VarNameWhat it means
$\tau_i$TenureFixed. Determines x-position on the scatter. Grows very slowly. The "age ordering."
$c_i$CompetenceFixed. Shown as dot color — blue = low, red = high. Drawn from a distribution at start.
$r_i$RankThe state variable — the only thing that moves. Determines y-position. This is what the SDE governs.
$s_i$Seniority targetThe rank $\tau_i$ predicts based on tenure order alone. The spring pulls $r_i$ toward $s_i$.
$H_i$Holdup forceComputed from the current positions of all other agents.

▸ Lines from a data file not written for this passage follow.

(* ===== verification/Store.v ===== *)
(** * The SQLite store

    [crates/persistence/src/sqlite/store.rs], [SqliteStore]: every operation is a sequence of
    requests to the two writers ([IngestHandle::call], [ResultsHandle::call]) and of reads
    ([ReadPool]), over the two databases and the ingest writer's set of queue names. *)
From S2P Require Import Prelude Types Db Tables Ingest Results.

Record store := mkStore {
  s_names : gset string;
  s_ingest : ingest_db;
  s_results : results_db
}.

Definition set_ingest (db : ingest_db) (s : store) : store := mkStore (s_names s) db (s_results s).
Definition set_results (db : results_db) (s : store) : store := mkStore (s_names s) (s_ingest s) db.

(** [options.validate()] aside, a store on two empty databases *)
Definition empty_store : store := mkStore ∅ empty_ingest empty_results.

(** ** Calls to the writers *)

(** The reply sent on channel [0], if one was. *)
Definition received {R A} (read : R -> option (Result A)) (dropped : string) (replies : list (nat * R)) : Result A :=
  match replies with
  | [(0%nat, reply)] => match read reply with Some r => r | None => Err (Internal dropped) end
  | _ => Err (Internal dropped)
  end.

Definition reads_queue (r : IngestReply) := match r with RepQueue x => Some x | _ => None end.
Definition reads_accepted (r : IngestReply) := match r with RepAccepted x => Some x | _ => None end.
Definition reads_claimed (r : IngestReply) := match r with RepClaimed x => Some x | _ => None end.
Definition reads_unit (r : IngestReply) := match r with RepUnit x => Some x | _ => None end.
Definition reads_count (r : IngestReply) := match r with RepCount x => Some x | _ => None end.
Definition r_reads_queue (r : ResultsReply) := match r with RRepQueue x => Some x | _ => None end.
Definition r_reads_dispatched (r : ResultsReply) := match r with RRepDispatched x => Some x | _ => None end.
Definition r_reads_disposition (r : ResultsReply) := match r with RRepDisposition x => Some x | _ => None end.
Definition r_reads_unit (r : ResultsReply) := match r with RRepUnit x => Some x | _ => None end.
Definition r_reads_recovered (r : ResultsReply) := match r with RRepRecovered x => Some x | _ => None end.
Definition r_reads_count (r : ResultsReply) := match r with RRepCount x => Some x | _ => None end.

Section calls.
Context `{E : Env}.

(** [IngestHandle::call]: send the request, wait for the reply. *)
Definition ingest_call {A} (build : nat -> IngestRequest) (read : IngestReply -> option (Result A)) :
    M store A := fun c =>
  match handle (build 0%nat) (s_names (c_db c)) (Conn (c_step c) (s_ingest (c_db c))) with
  | (Ok (replies, names), c') =>
      (received read "ingest writer dropped reply" replies,
       Conn (c_step c') (mkStore names (c_db c') (s_results (c_db c))))
  | (Err e, c') => (Err e, Conn (c_step c') (set_ingest (c_db c') (c_db c)))
  end.

(** [ResultsHandle::call] *)
Definition results_call {A} (build : nat -> ResultsRequest) (read : ResultsReply -> option (Result A)) :
    M store A := fun c =>
  match r_handle (build 0%nat) (Conn (c_step c) (s_results (c_db c))) with
  | (Ok replies, c') =>
      (received read "results writer dropped reply" replies,
       Conn (c_step c') (set_results (c_db c') (c_db c)))
  | (Err e, c') => (Err e, Conn (c_step c') (set_results (c_db c') (c_db c)))
  end.

Definition call_upsert_queue (queue : JobQueue) : M store JobQueue :=
  ingest_call (IUpsertQueue queue) reads_queue.
Definition call_enqueue (job : AcceptedJob) : M store AcceptedJob := ingest_call (IEnqueue job) reads_accepted.
Definition call_claim_batch (queue_name : string) (limit : Z) : M store (list IngestClaimed) :=
  ingest_call (IClaimBatch queue_name limit) reads_claimed.
Definition call_repend (job_id : Z) (dispatch_id : string) : M store unit :=
  ingest_call (IRepend job_id dispatch_id) reads_unit.
Definition call_ingest_cleanup (cutoff : Z) : M store nat :=
  ingest_call (ICleanupExpiredRecords cutoff) reads_count.
Definition call_ingest_vacuum : M store unit := ingest_call IVacuum reads_unit.

Definition call_r_upsert_queue (queue : JobQueue) : M store JobQueue :=
  results_call (RUpsertQueue queue) r_reads_queue.
Definition call_dispatch (rows : list DispatchInsert) : M store (list DispatchedExecution) :=
  results_call (RDispatch rows) r_reads_dispatched.
Definition call_complete (job_id : Z) (dispatch_id : string) (outcome : JobOutcome) :
    M store CompletionDisposition :=
  results_call (RComplete job_id dispatch_id outcome) r_reads_disposition.
Definition call_abandon (job_id : Z) (dispatch_id : string) : M store unit :=
  results_call (RAbandon job_id dispatch_id) r_reads_unit.
Definition call_recover_stale (now : Z) : M store (list RecoveredStale) :=
  results_call (RRecoverStale now) r_reads_recovered.
Definition call_results_cleanup (cutoff : Z) : M store nat :=
  results_call (RCleanupExpiredRecords cutoff) r_reads_count.
Definition call_results_vacuum : M store unit := results_call RVacuum r_reads_unit.

(** ** Reads *)

(** [ReadPool::accepted_job] *)
Definition accepted_row_of (job_id : Z) : M store AcceptedJob :=
  query (fun _ s =>
    match i_accepted (s_ingest s) !! job_id with
    | Some r => Ok (row_to_accepted_job job_id r)
    | None => Err (NotFound job_id)
    end).

(** [ReadPool::execution] *)
Definition execution_of (job_id : Z) : M store (option Execution) :=
  query (fun n s =>
    match r_executions (s_results s) !! job_id with
    | Some r => result_map Some (row_to_execution n job_id r)
    | None => Ok None
    end).

(** [ReadPool::queue] *)
Definition get_queue (name : string) : M store (option JobQueue) :=
  query (fun n s =>
    match i_queues (s_ingest s) !! name with
    | Some r => result_map Some (row_to_queue n name r)
    | None => Ok None
    end).

(** The order of [ORDER BY name]: byte by byte. *)
Definition name_before (x y : string * queue_row) : Prop := String.le x.1 y.1.
#[export] Instance name_before_dec x y : Decision (name_before x y).
Proof. unfold name_before. apply _. Defined.

(** [ReadPool::queues]: [ORDER BY name ASC] *)
Definition list_queues : M store (list JobQueue) :=
  query (fun n s =>
    rows_result (fun kr : string * queue_row => row_to_queue n kr.1 kr.2)
      (merge_sort name_before (map_to_list (i_queues (s_ingest s))))).

(** ** Operations *)

Definition merge_job (accepted : AcceptedJob) (execution : option Execution) : Job :=
  from_accepted accepted execution.

Definition composed_job (job_id : Z) : M store Job :=
  accepted ← accepted_row_of job_id;
  execution ← execution_of job_id;
  mret (merge_job accepted execution).

Definition job_from_claimed (claimed : IngestClaimed) (dispatched : DispatchedExecution) : Job :=
  {| job_id := ic_id claimed; job_name := ic_name claimed; job_status := Running;
     job_payload := ic_payload claimed; job_execution_count := de_execution_count dispatched;
     job_lease_expires_at := Some (de_lease_expires_at dispatched);
     job_dispatch_id := Some (de_dispatch_id dispatched);
     job_result_payload := None; job_result_error := None;
     job_created_at := ic_created_at claimed; job_updated_at := de_updated_at dispatched |}.

(** [claimed_at.saturating_add((timeout_secs as i64).saturating_mul(1000))] *)
Definition lease_expires_at (claimed_at timeout_secs : Z) : Z :=
  i64_saturating_add claimed_at (i64_saturating_mul (u64_as_i64 timeout_secs) 1000).

Definition dispatch_row (claimed_at : Z) (row : IngestClaimed) : DispatchInsert :=
  mkDispatchInsert (ic_id row) (ic_name row) (ic_dispatch_id row)
    (lease_expires_at claimed_at (ic_timeout_secs row)).

Definition claim_batch_inner (queue_name : string) (limit : Z) : M store (list Job) :=
  claimed ← call_claim_batch queue_name limit;
  match claimed with
  | [] => mret []
  | _ =>
      claimed_at ← unix_now;
      res ← attempt (call_dispatch (dispatch_row claimed_at <$> claimed));
      match res with
      | Ok dispatched => mret (zip_with job_from_claimed claimed dispatched)
      | Err err =>
          _ ← for_each (fun row => attempt (call_repend (ic_id row) (ic_dispatch_id row))) claimed;
          fail err
      end
  end.

Definition store_upsert_queue (queue : JobQueue) : M store JobQueue :=
  queue ← call_upsert_queue queue;
  _ ← call_r_upsert_queue queue;
  mret queue.

Definition enqueue (job : AcceptedJob) : M store AcceptedJob := call_enqueue job.

Definition get_job (job_id : Z) : M store Job := composed_job job_id.

Definition status (job_id : Z) : M store ExecutionStatus :=
  job ← composed_job job_id; mret (job_status job).

Definition claim_next (queue_name : string) : M store (option Job) :=
  jobs ← claim_batch_inner queue_name 1; mret (last jobs).

Definition complete (job_id : Z) (dispatch_id : string) (outcome : JobOutcome) : M store (option Job) :=
  disposition ← call_complete job_id dispatch_id outcome;
  match disposition with
  | Ignored => mret None
  | Repend => _ ← call_repend job_id dispatch_id; Some <$> composed_job job_id
  | DCompleted => Some <$> composed_job job_id
  end.

Definition complete_worker_result (job_id : Z) (dispatch_id : string) (outcome : JobOutcome) : M store bool :=
  disposition ← call_complete job_id dispatch_id outcome;
  match disposition with
  | Repend => _ ← call_repend job_id dispatch_id; mret true
  | _ => mret false
  end.

Definition release_claim (job_id : Z) (dispatch_id : string) : M store bool :=
  accepted ← accepted_row_of job_id;
  if decide (aj_dispatch_id accepted = Some dispatch_id) then
    _ ← call_abandon job_id dispatch_id;
    _ ← call_repend job_id dispatch_id;
    mret true
  else mret false.

Definition recover_one (item : RecoveredStale) : M store Job :=
  _ ← (if rs_should_repend item then call_repend (rs_job_id item) (rs_dispatch_id item) else mret tt);
  accepted ← accepted_row_of (rs_job_id item);
  execution ← execution_of (rs_job_id item);
  mret (merge_job accepted execution).

Definition recover_stale_leases (now : Z) : M store (list Job) :=
  recovered ← call_recover_stale now;
  for_each recover_one recovered.

Definition store_cleanup_expired_records (cutoff : Z) : M store nat :=
  jobs ← call_ingest_cleanup cutoff;
  executions ← call_results_cleanup cutoff;
  mret (jobs + executions)%nat.

Definition store_vacuum : M store unit :=
  _ ← call_results_vacuum;
  call_ingest_vacuum.

(** [heal_orphan_claims], run on opening: a claim whose dispatch id no execution has is released. *)
Definition heal_orphan_claims : M store unit :=
  orphans ← query (fun n s => Ok (row_order n (omap (fun kr : Z * accepted_row =>
               pair kr.1 <$> ar_dispatch_id kr.2) (map_to_list (i_accepted (s_ingest s))))));
  now ← unix_now;
  _ ← for_each (fun od : Z * string =>
        exists_ ← query (fun _ s => Ok (length (filter (fun kr : Z * execution_row =>
                     er_dispatch_id kr.2 = od.2) (map_to_list (r_executions (s_results s))))));
        if decide (exists_ = 0%nat) then
          stmt (fun _ s => Ok (tt, set_ingest (set_accepted
            (alter (fun r => if decide (ar_dispatch_id r = Some od.2) then set_dispatch_id None now r else r)
               od.1 (i_accepted (s_ingest s))) (s_ingest s)) s))
        else mret tt) orphans;
  mret tt.
End calls.
(** One more chunk, given what its statement did and the dispositions it set. *)
Lemma complete_inv_step now batch s0 db idx ds c chunk f n t' :
  complete_inv now batch s0 db idx ds c -> NoDup (idx ++ chunk) -> (c_step c <= n)%nat ->
  completed_by now (ps_of batch chunk) (r_executions (c_db c)) t' ->
  (forall i p, i ∈ chunk -> batch !! i = Some p ->
     f i Ignored = disposition (c_db c) p) ->
  complete_inv now batch s0 db (idx ++ chunk) (set_dispositions f chunk ds)
    (Conn n (set_executions t' (c_db c))).
Proof.
  intros (Hs & _ & Hq & Hby & Hl & Hds) Hnd Hn Hchunk Hf. unfold complete_inv. simpl.
  apply NoDup_app in Hnd as Hnd'. destruct Hnd' as (_ & Hdis & Hndc).
  split_and!; [lia|done|done| | |].
  - rewrite ps_of_app. by eapply completed_by_app.
  - rewrite <-Hl. unfold set_dispositions. clear. revert ds.
    induction chunk as [|i chunk IH]; intros ds; simpl; [done|]. by rewrite IH, length_alter.
  - intros Hk i p Hp. specialize (Hds Hk i p Hp). rewrite lookup_set_dispositions, Hds by done.
    destruct (decide (i ∈ chunk)) as [Hi|Hi].
    + assert (i ∉ idx) by (intros ?; by apply (Hdis i)).
      rewrite (decide_False (P := i ∈ idx)) by done.
      rewrite decide_True by (apply elem_of_app; by right). simpl. f_equal. rewrite Hf with (p := p) by done.
      unfold disposition. rewrite Hq. erewrite completed_by_other; [done|done|].
      by apply pcm_key_not_done with i.
    + f_equal. apply decide_ext. rewrite elem_of_app. naive_solver.
Qed.

Lemma elem_of_success_values batch chunk v :
  v ∈ success_values batch chunk <->
  exists p, p ∈ ps_of batch chunk /\ pcm_key p = v.1 /\ pcm_outcome p = Succeeded v.2.
Proof.
  unfold success_values. rewrite list_elem_of_omap. setoid_rewrite elem_of_ps_of. split.
  - intros (i & Hi & Hv). destruct (batch !! i) as [p|] eqn:Ep; simpl in *; [|done].
    exists p. destruct (pcm_outcome p) eqn:Eo; simplify_eq/=. eauto.
  - intros (p & (i & Hi & Hp) & Hk & Ho). exists i. split; [done|].
    rewrite Hp. simpl. rewrite Ho. destruct v. simpl in *. rewrite <-Hk. done.
Qed.

Lemma elem_of_fail_values batch chunk v :
  v ∈ fail_values batch chunk <->
  exists p, p ∈ ps_of batch chunk /\ pcm_key p = v.1 /\ pcm_outcome p = OFailed v.2.
Proof.
  unfold fail_values. rewrite list_elem_of_omap. setoid_rewrite elem_of_ps_of. split.
  - intros (i & Hi & Hv). destruct (batch !! i) as [p|] eqn:Ep; simpl in *; [|done].
    exists p. destruct (pcm_outcome p) eqn:Eo; simplify_eq/=. eauto.
  - intros (p & (i & Hi & Hp) & Hk & Ho). exists i. split; [done|].
    rewrite Hp. simpl. rewrite Ho. destruct v. simpl in *. rewrite <-Hk. done.
Qed.

Lemma wp_complete_success_chunk now batch s0 db idx chunk ds c
    (Q : Result (list CompletionDisposition) -> conn results_db -> Prop) :
  complete_inv now batch s0 db idx ds c -> NoDup (idx ++ chunk) ->
  (forall i, i ∈ chunk -> exists p, batch !! i = Some p /\ is_succeeded p = true) ->
  (forall e c', (s0 <= c_step c')%nat -> Q (Err e) c') ->
  (forall ds' c', complete_inv now batch s0 db (idx ++ chunk) ds' c' -> Q (Ok ds') c') ->
  wp (complete_success_chunk now batch chunk ds) Q c.
Proof.
  intros Hinv Hnd Hkind Herr Hok. pose proof (proj1 Hinv) as Hs.
  assert (Hps : forall p, p ∈ ps_of batch chunk -> exists b, pcm_outcome p = Succeeded b).
  { intros p (i & Hi & Hp)%elem_of_ps_of. destruct (Hkind i Hi) as (p' & Hp' & Hk).
    simplify_eq. unfold is_succeeded in Hk. destruct (pcm_outcome p); [by eexists|done]. }
  unfold complete_success_chunk. wp_rule. apply wp_stmt; [intros; apply Herr; simpl; lia|].
  intros updated db' [= <- <-]. wp_rule. apply Hok.
  apply (complete_inv_step _ _ _ _ _ _ c); [done|done|lia| |].
  - apply (update_from_completed Succeeded); [apply elem_of_success_values|done].
  - intros i p Hi Hp. rewrite Hp. unfold disposition.
    assert (Hin : p ∈ ps_of batch chunk) by (apply elem_of_ps_of; by exists i).
    pose proof (updated_keys Succeeded now (c_step c) (success_values batch chunk) (ps_of batch chunk)
      (elem_of_success_values batch chunk) Hps (r_executions (c_db c)) p Hin) as Hup.
    destruct (Hps p Hin) as [b Hb].
    destruct (running_under _ _) as [r|]; [rewrite decide_True, Hb|rewrite decide_False]; [done| |done|].
    + destruct (proj2 Hup (mk_is_Some _ _ eq_refl)) as (r' & Hr' & Hd). apply list_elem_of_fmap.
      exists (pcm_job_id p, r'). simpl. by rewrite Hd.
    + intros ([k r'] & Hk & Hr')%list_elem_of_fmap. simplify_eq/=.
      destruct (proj1 Hup) as [? ?]; [by exists r'|done].
Qed.

(** *** Retry limits *)

Definition limits_agree (queues : gmap string queue_row) (limits : gmap string Z) : Prop :=
  forall q l, limits !! q = Some l -> qr_max_retries <$> queues !! q = Some l.

Lemma wp_load_limits names limits c (Q : Result (gmap string Z) -> conn results_db -> Prop) :
  limits_agree (r_queues (c_db c)) limits ->
  (forall e n, (c_step c <= n)%nat -> Q (Err e) (Conn n (c_db c))) ->
  (forall limits' n, (c_step c <= n)%nat -> limits_agree (r_queues (c_db c)) limits' ->
     dom limits ⊆ dom limits' -> (forall q, q ∈ names -> q ∈ dom limits') ->
     Q (Ok limits') (Conn n (c_db c))) ->
  wp (load_limits names limits) Q c.
Proof.
  destruct c as [s db]. simpl.
  revert limits s. induction names as [|q names IH]; intros limits s Hag Herr Hok; simpl.
  { wp_rule. apply Hok; [done|done|done|]. intros q Hq. by apply elem_of_nil in Hq. }
  destruct (limits !! q) as [l|] eqn:El.
  { apply IH; [done|done|]. intros limits' n Hn Ha Hd Hin. apply Hok; [done..|].
    intros q' [->|?]%elem_of_cons; [|auto]. apply Hd, elem_of_dom. by exists l. }
  wp_rule. apply wp_query; simpl; [intros; apply Herr; lia|]. intros l Hl.
  destruct (r_queues db !! q) as [qr|] eqn:Eq; simplify_eq/=.
  apply IH.
  - intros q' l' [[<- <-]|[_ ?]]%lookup_insert_Some; [by rewrite Eq|auto].
  - intros e n Hn. apply Herr. lia.
  - intros limits' n Hn Ha Hd Hin. rewrite dom_insert_L in Hd. apply Hok; [lia|done|set_solver|set_solver].
Qed.

Lemma wp_complete_fail_chunk now batch s0 db idx chunk ds c
    (Q : Result (list CompletionDisposition) -> conn results_db -> Prop) :
  complete_inv now batch s0 db idx ds c -> NoDup (idx ++ chunk) ->
  (forall i, i ∈ chunk -> exists p, batch !! i = Some p /\ is_succeeded p = false) ->
  (forall e c', (s0 <= c_step c')%nat -> Q (Err e) c') ->
  (forall ds' c', complete_inv now batch s0 db (idx ++ chunk) ds' c' -> Q (Ok ds') c') ->
  wp (complete_fail_chunk now batch chunk ds) Q c.
Proof.
  intros Hinv Hnd Hkind Herr Hok. pose proof (proj1 Hinv) as Hs.
  assert (Hps : forall p, p ∈ ps_of batch chunk -> exists m, pcm_outcome p = OFailed m).
  { intros p (i & Hi & Hp)%elem_of_ps_of. destruct (Hkind i Hi) as (p' & Hp' & Hk).
    simplify_eq. unfold is_succeeded in Hk. destruct (pcm_outcome p); [done|by eexists]. }
  pose proof (elem_of_fail_values batch chunk) as Hvs.
  unfold complete_fail_chunk. wp_rule. apply wp_stmt; [intros; apply Herr; simpl; lia|].
  intros updated db' [= Hup <-].
  pose proof (fun t p => updated_keys OFailed now (c_step c) _ _ Hvs Hps t p) as Hkeys.
  pose proof (updated_rows_completed OFailed now (c_step c) _ _ Hvs (r_executions (c_db c))) as Hrows.
  pose proof (updated_rows_NoDup completion_matches
    (fun v : Z * string * string => outcome_row now (OFailed v.2)) (c_step c)
    (fail_values batch chunk) (r_executions (c_db c))) as Hudup.
  simpl in Hup, Hkeys, Hrows, Hudup. rewrite Hup in Hrows, Hudup.
  specialize (Hkeys (r_executions (c_db c))). rewrite Hup in Hkeys. clear Hup.
  wp_rule. apply wp_load_limits; simpl; [done|intros; apply Herr; simpl; lia|].
  intros limits n Hn Hag _ Hin. wp_rule. apply Hok.
  apply (complete_inv_step _ _ _ _ _ _ c); [done|done|lia| |].
  { apply (update_from_completed OFailed); done. }
  intros i p Hi Hp. rewrite Hp. unfold disposition.
  assert (Hpin : p ∈ ps_of batch chunk) by (apply elem_of_ps_of; by exists i).
  destruct (Hps p Hpin) as [m Hm]. specialize (Hkeys p Hpin).
  destruct (running_under _ _) as [r|] eqn:Erun.
  - destruct (proj2 Hkeys) as (r' & Hr' & Hd); [by eexists|].
    pose proof Hr' as (r2 & p2 & v & _ & _ & _ & Ho & _ & Hj & Hrun & ->)%Hrows.
    assert (r2 = r) as ->.
    { apply running_under_Some in Erun as (E1 & _), Hrun as (E2 & _). simpl in *. congruence. }
    rewrite Hm. rewrite Ho in Hr', Hd. simpl in Hr', Hd.
    erewrite collect_map_lookup; [| |].
    3:{ apply list_elem_of_fmap. eexists (_, _). split; [|exact Hr']. simpl. by rewrite Hd. }
    2:{ rewrite <-list_fmap_compose. apply (NoDup_fmap_1 fst).
        rewrite <-list_fmap_compose. done. }
    simpl. assert (Hq : er_queue_name r ∈ dom limits).
    { apply Hin, list_elem_of_fmap. by exists (pcm_job_id p, fail_row now v.2 r). }
    apply elem_of_dom in Hq as [l Hl]. rewrite Hl. simpl.
    by rewrite (Hag _ _ Hl).
  - case_match eqn:Ec; [|done].
    exfalso. unfold collect_map in Ec. apply elem_of_list_to_map_2 in Ec.
    rewrite reverse_Permutation in Ec. apply list_elem_of_fmap in Ec as ([k r'] & Hk & Hr').
    simplify_eq/=. destruct (proj1 Hkeys) as [? ?]; [|done]. exists r'. destruct p; simplify_eq/=; naive_solver.
Qed.

(** *** The whole batch *)

Lemma wp_complete_chunks b now batch s0 db (idx : list nat) ds c
    (f : list nat -> list CompletionDisposition -> M results_db (list CompletionDisposition))
    (Q : Result (list CompletionDisposition) -> conn results_db -> Prop) :
  (forall idx chunk ds c (Q : Result (list CompletionDisposition) -> conn results_db -> Prop),
    complete_inv now batch s0 db idx ds c -> NoDup (idx ++ chunk) ->
    (forall i, i ∈ chunk -> exists p, batch !! i = Some p /\ is_succeeded p = b) ->
    (forall e c', (s0 <= c_step c')%nat -> Q (Err e) c') ->
    (forall ds' c', complete_inv now batch s0 db (idx ++ chunk) ds' c' -> Q (Ok ds') c') ->
    wp (f chunk ds) Q c) ->
  complete_inv now batch s0 db idx ds c -> NoDup (idx ++ outcome_idx b batch) ->
  (forall e c', (s0 <= c_step c')%nat -> Q (Err e) c') ->
  (forall ds' c', complete_inv now batch s0 db (idx ++ outcome_idx b batch) ds' c' -> Q (Ok ds') c') ->
  wp (thread f (chunks ROWS_PER_STATEMENT (outcome_idx b batch)) ds) Q c.
Proof.
  intros Hf Hinv Hnd Herr Hok.
  assert (Hc : concat (chunks ROWS_PER_STATEMENT (outcome_idx b batch)) = outcome_idx b batch)
    by (by apply concat_chunks).
  apply (wp_thread _ _ (fun done ds c => complete_inv now batch s0 db (idx ++ concat done) ds c)).
  - by rewrite app_nil_r.
  - intros done chunk rest ds1 c1 Hch Hinv1. rewrite Hch, concat_app in Hc. simpl in Hc.
    rewrite <-Hc in Hnd.
    apply (Hf (idx ++ concat done)); [done| | |done|].
    + rewrite app_assoc in Hnd. rewrite !app_assoc in Hnd. apply NoDup_app in Hnd as [? _]. done.
    + intros i Hi. apply elem_of_outcome_idx. rewrite <-Hc. set_solver.
    + intros ds' c'. rewrite concat_app. simpl. by rewrite app_nil_r, app_assoc.
  - intros ds1 c1. rewrite Hc. apply Hok.
Qed.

High when junior $i$ is sitting above many seniors.

Parameter Regimes (the 5 tabs)

Seniority dominates
α/β = 0.2, γ moderate
After mutiny, cloud snaps back to diagonal fast. Blue τ(rank, tenure) recovers fully. The normal org.
Meritocracy
α/β = 6, γ ≈ 0
Dots sort by color (red up, blue down). Orange τ(rank, comp) stays high. Tenure order is irrelevant.
Holdup fortress
γ = 2.0, β = 0.2
β is weak, so recovery after mutiny is driven by holdup alone — slower, lumpier, but still wins.
Phase boundary
α ≈ β, γ small
Neither wins cleanly. After mutiny the cloud settles loosely — both τ values are moderate. The interesting middle.

Scene 2: The Replicator Layer

Each senior now carries a hoarding intensity $h_i \in [0,1]$ — how hard they're working to withhold institutional knowledge. The gold ring around a senior dot shows $h_i$.

$$\frac{dh_i}{dt} = \varepsilon \cdot v_i \;-\; \delta \cdot h_i$$
$v_i$ = number of juniors currently outranking senior $i$

When a mutiny strikes, violation counts spike → hoarding intensifies → holdup force strengthens → seniority order is restored faster → violations drop → hoarding decays. The equilibrium defends itself endogenously. This is why top-down meritocratic reshuffles tend to fail: they trigger the very behavior (knowledge-hoarding) that reverses them.

The Key Ratio to Remember

α/β is the single number that determines which attractor you're in. Below ~0.5: seniority wins. Above ~2.0: merit wins. In between: mixed, sensitive to perturbations. Most real organizations sit around 0.1–0.3.